INS Eilat began her turn, but a bright yellow light was already rushing toward them across
the Mediterranean. The projectile slammed into the starboard side and exploded
below the waterline. Steel ruptured. Fire and seawater tore through the lower decks.
Twenty years of naval experience had betrayed them. The evasive maneuver left Eilat
broadside—her entire port flank exposed. Then came a second flash of
light. A second explosion. The destroyer had survived Nazi
wolf packs and Arctic convoys, but now a tiny wooden boat was about to make
naval history with weapons of the future. Steel-grey and knife-shaped, HMS Zealous rode
low in the water. At 362 feet and 9 inches long, about the length of a football field, she
had been built with toughness in mind and designed for speed and efficiency. The Z-class
destroyers, part of Britain’s War Emergency Programme, were made to be workhorses:
reliable, mass-producible, and versatile. They were based on the pre-war J-class
hulls and machinery, but stripped of anything non-essential to expedite their
construction during the war’s desperate years. Fresh from commissioning, she steamed out
of Scapa Flow, joining the 2nd Destroyer Flotilla of the Home Fleet, her sleek 35-foot
beam cutting through waves like a razor. At around 1,740 tons standard displacement,
swelling to more than 2,500 fully loaded, she was heavy enough to take hits but still
nimble enough to dance through danger. By late 1944, Zealous led carrier escorts during
daring mine-laying raids off Nazi-occupied Norway, shielded Arctic convoys under
relentless Luftwaffe attack, and hunted U-boats near Kola Inlet.

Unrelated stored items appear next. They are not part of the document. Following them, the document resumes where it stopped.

Lemma update_mapping_ok D k m res w w' n :
  inv D 0 w -> amap_ w !! k = Some n -> acct_ n = a_map m -> is_recv_ n = true ->
  update_mapping zstd_decompress compress_bound do_cap k m res w = Some w' -> merr_ w' = None ->
  handled D k (refs_of n (read_buf n res w)) w w' /\ merr_ w = None.
Proof.
  intros Hi Hn Ea Hr H Hm. unfold update_mapping in H. destruct (rerr res); [by injection H as <-|].
  unfold read_buf. rewrite Ea. destruct (get_data_ref _ _ _ _ _) as [len tab]. cbn [snd] in *.
  destruct (len <? sizeof_map_table); [by injection H as <-|].
  destruct (get_magic tab) as [magic|]; [|done]. cbn [mbind option_bind] in H.
  destruct (negb (magic =? PC_MAGIC)); [by injection H as <-|].
  destruct (get_ver tab) as [ver|]; [|done]. cbn [mbind option_bind] in H.
  set (w1 := if ver =? PC_VERSION then _ else _) in H.
  assert (inv D 0 w1 /\ amap_ w1 = amap_ w) as [Hi1 Ha1].
  { unfold w1. destruct (ver =? PC_VERSION); (split; [|done]); [by apply inv_zbuf | by apply inv_merr, inv_zbuf]. }
  rewrite <- Ha1 in Hn.
  destruct (read_mapping_ok D k m tab w1 w' n Hi1 Hn Ea Hr H) as [Hh Em]. rewrite Em in Hm.
  unfold w1 in Hm, Hh. destruct (ver =? PC_VERSION); [|done]. split; [|exact Hm].
  eapply handled_from; [|exact Hh]. done.
Qed.

Lemma update_product_ok D k p res w w' n :
  inv D 0 w -> amap_ w !! k = Some n -> acct_ n = a_prod p -> is_recv_ n = true ->
  update_product zstd_decompress compress_bound do_cap k p res w = Some w' -> merr_ w' = None ->
  handled D k (refs_of n (read_buf n res w)) w w' /\ merr_ w = None.
Proof.
  intros Hi Hn Ea Hr H Hm. unfold update_product in H. destruct (rerr res); [by injection H as <-|].
  unfold read_buf, refs_of. rewrite Ea. destruct (get_data_ref _ _ _ _ _) as [len prod]. cbn [snd] in *.
  destruct (len <? sizeof_prod); [by injection H as <-|].
  destruct (get_magic prod) as [magic|]; [|done]. cbn [mbind option_bind] in H.
  destruct (negb (magic =? PC_MAGIC)); [by injection H as <-|].
  destruct (AttrDict.init_from_account prod _) as [[[ok d] ids]|]; [|done]. cbn [mbind option_bind] in H.
  destruct ok; cbn [negb] in H; [|by injection H as <-].
  destruct (get_ver prod) as [ver|]; [|done]. cbn [mbind option_bind] in H.
  destruct (negb (ver =? PC_VERSION)); [by injection H as <-|].
  set (w1 := set_ids _ _) in H.
  assert (quiet w w1) as Q1 by (split; try done; unfold w1; cbn; by rewrite dom_alter_L).
  assert (exists n1, amap_ w1 !! k = Some n1 /\ st_of n1 = st_prod (prod_st p) /\ is_recv_ n1 = true) as (n1 & Hn1 & Es1 & Hr1).
  { unfold w1. cbn [amap_ set_ids upd_node set_amap set_zbuf]. rewrite lookup_alter_eq, Hn. eexists. split; [done|].
    unfold st_of, set_attrs. destruct n as [[m|q|x] sb v e]; try done. cbn in *. by injection Ea as ->. }
  destruct (read_product_ok D k p prod w1 w' n1) as [Hh Em]; try done.
  { unfold w1. apply inv_ids, inv_upd; [apply keeps_attrs | by apply inv_zbuf]. }
  split; [by eapply handled_from | by rewrite Em, (q_merr _ _ Q1) in Hm].
Qed.

Lemma update_price_ok D k x res w w' n :
  inv D 0 w -> amap_ w !! k = Some n -> acct_ n = a_price x -> is_recv_ n = true ->
  update_price zstd_decompress compress_bound publish_key do_cap k x res w = Some w' ->
  handled D k (refs_of n (read_buf n res w)) w w' /\ merr_ w' = merr_ w.
Proof.
  intros Hi Hn Ea Hr H. unfold update_price in H.
  destruct (rerr res) as [e|].
  { injection H as <-. destruct (price_error_ok D k e w n Hn ltac:(eauto) Hi) as [H1 H2].
    split; [by apply handled_same | by apply (q_merr _ _ H2)]. }
  unfold read_buf, refs_of. rewrite Ea. set (m := (get_data_val _ _ _ _).2) in *.
  set (w1 := upd_node k _ w) in H.
  assert (inv D 0 w1) as Hi1 by (by apply inv_upd; [apply keeps_price|]).
  assert (exists n1, amap_ w1 !! k = Some n1 /\ acct_ n1 = a_price (set_pptr m x) /\ is_recv_ n1 = true) as (n1 & Hn1 & Ea1 & Hr1).
  { unfold w1, upd_node. cbn [amap_ set_amap]. rewrite lookup_alter_eq, Hn. eexists. split; [done|].
    unfold set_price. by rewrite Ea. }
  assert (quiet w w1) as Q1 by apply acc_quiet_upd.
  destruct (get_magic m) as [magic|]; [|done]. cbn [mbind option_bind] in H.
  destruct (negb (magic =? PC_MAGIC)).
  { injection H as <-. destruct (price_error_ok D k (bs "bad price account header") w1 n1 Hn1 ltac:(eauto) Hi1) as [H1 H2].
    split; [apply handled_same; [done | by etransitivity] | rewrite (q_merr _ _ H2); apply Q1]. }
  destruct (price_pub_slot m) as [slot|]; [|done]. cbn [mbind option_bind] in H.
  set (w2 := if slot =? 0 then _ else w1) in H.
  assert (inv D 0 w2 /\ quiet w1 w2 /\ amap_ w2 = amap_ w1) as (Hi2 & Q2 & Ha2).
  { unfold w2. destruct (slot =? 0); [|done]. split_and!; [by apply inv_event | by apply quiet_event | done]. }
  rewrite <- Ha2 in Hn1.
  match type of H with mbind _ ?o = _ => destruct o as [w3|] eqn:E3; [|done] end. cbn [mbind option_bind] in H.
  assert (handled D k (opt_key <$> price_next m) w2 w3 /\ merr_ w3 = merr_ w2) as [Hh Em3].
  { case_bool_decide as Est.
    - exact (init_subscribe_ok D k (set_pptr m x) m w2 w3 n1 Hi2 Hn1 Ea1 Est Hr1 E3).
    - injection E3 as <-. split; [by apply handled_same | done]. }
  destruct (pub_index publish_key m) as [idx|]; [|done]. cbn [mbind option_bind] in H.
  set (w4 := upd_node k _ (upd_node k _ w3)) in H.
  assert (quiet w3 w4 /\ forall D', inv D' 0 w3 -> inv D' 0 w4) as [Q4 I4].
  { unfold w4. split; [etransitivity; apply acc_quiet_upd|]. intros D' Hi'.
    apply inv_upd; [by apply keeps_price|]. by apply inv_upd; [apply keeps_price|]. }
  assert (quiet w4 w' /\ forall D', inv D' 0 w4 -> inv D' 0 w') as [Q5 I5].
  { destruct (_ || _); [eapply new_aggregate_ok, H | by injection H as <-]. }
  assert (quiet w w2) as Q02 by (by etransitivity). assert (quiet w3 w') as Q35 by (by etransitivity). split.
  - eapply handled_from; [exact Q02|]. eapply handled_quiet; [exact Hh | exact Q35 | auto].
  - rewrite (q_merr _ _ Q35), Em3. apply Q02.
Qed.

Lemma update_ok D k res w w' n :
  inv D 0 w -> amap_ w !! k = Some n -> is_recv_ n = true ->
  update zstd_decompress compress_bound publish_key do_cap k res w = Some w' -> merr_ w' = None ->
  handled D k (refs_of n (read_buf n res w)) w w' /\ merr_ w = None.
Proof.
  intros Hi Hn Hr H Hm. unfold update in H. rewrite Hn in H. cbn [mbind option_bind] in H.
  destruct (acct_ n) as [m|p|x] eqn:Ea.
  - by apply (update_mapping_ok D k m res w w' n).
  - by apply (update_product_ok D k p res w w' n).
  - destruct (update_price_ok D k x res w w' n Hi Hn Ea Hr H) as [H1 H2]. split; [done | congruence].
Qed.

In February 1945, she plunged behind enemy lines to rescue 525 Norwegians who’d
been hiding for months in snowbound caves. Two months later, she was storming through
Jøssingfjord, sinking German merchant ships. And on May 9, she sailed into Copenhagen alongside cruisers and destroyers to witness
the surrender of the German fleet. However, victory eventually led
to downsizing. After World War 2, the Royal Navy had more ships than it needed.

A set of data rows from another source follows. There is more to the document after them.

(** The elements of a batch. *)
Fixpoint parse_batch (fuel : nat) (me : ptr) (tok : Z) (us : user * site) : option (user * site) :=
  if tok =? 0 then Some us else
  match fuel with
  | O => None
  | S fuel' =>
      let jp := jp_ us.1 in
      t ← get_type jp tok;
      us ← (if bool_decide (t = JTree.e_obj) then parse_request me tok us
            else u ← reply (add_invalid_request jp 0) us.1; Some (u, us.2));
      tok ← get_next jp tok;
      parse_batch fuel' me tok us
  end.

Definition answer (me : ptr) (us : user * site) : option (user * site) :=
  let '(u, s) := us in
  let jp := jp_ u in
  let invalid := u ← reply (add_invalid_request jp 0) u; Some (u, s) in
  if JTree.is_valid jp then
    t ← get_type jp 1;
    match t with
    | JTree.e_obj => parse_request me 1 us
    | JTree.e_arr =>
        tok ← get_first jp 1;
        if tok =? 0 then invalid else
        us ← parse_batch (length (JTree.nv_ jp)) me tok (set_jw (add_val_type e_arr (jw_ u)) u, s);
        u ← reply pop us.1;
        Some (u, us.2)
    | _ => invalid
    end
  else u ← reply (add_parse_error jp) u; Some (u, s).

(** The deferred subscriptions: the price as it is now goes to each. *)
Fixpoint run_deferred (l : list (bytes * Z)) (s : site) (u : user) : option user :=
  match l with
  | [] => Some u
  | (k, sid) :: l' => u ← on_price k sid s u; run_deferred l' s u
  end.

Definition parse_msg (me : ptr) (txt : bytes) (us : user * site) : option (user * site) :=
  let '(u, s) := us in
  jp ← JTree.parse (jp_ u) txt;
  us ← answer me (mk_user jp (reset (jw_ u)) (dvec_ u) (usent u), s);
  let '(u, s) := us in
  u ← run_deferred (dvec_ u) s (send_text u);
  Some (mk_user (jp_ u) (jw_ u) [] (usent u), s).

Many destroyers, including HMS Zealous, were no longer essential for a peacetime
fleet. At the same time, on the other side of the Mediterranean, a brand-new country
was scrambling to build a navy from scratch. Israel, founded in 1948, was surrounded by
enemies, and with barely a fleet to speak of, it needed real ships fast. In 1955, the
British government sold Zealous to Israel. This gave Israel an immediate boost to its
naval power with a battle-tested warship, without having to spend years or an
entire fortune building one from scratch. After the purchase, she was repainted
and HMS Zealious became INS Eilat. In 1947, the United Nations proposed partitioning
Palestine into separate Jewish and Arab states. Jewish leaders accepted the plan, but Arab
states rejected it outright. On May 14, 1948, Israel declared independence.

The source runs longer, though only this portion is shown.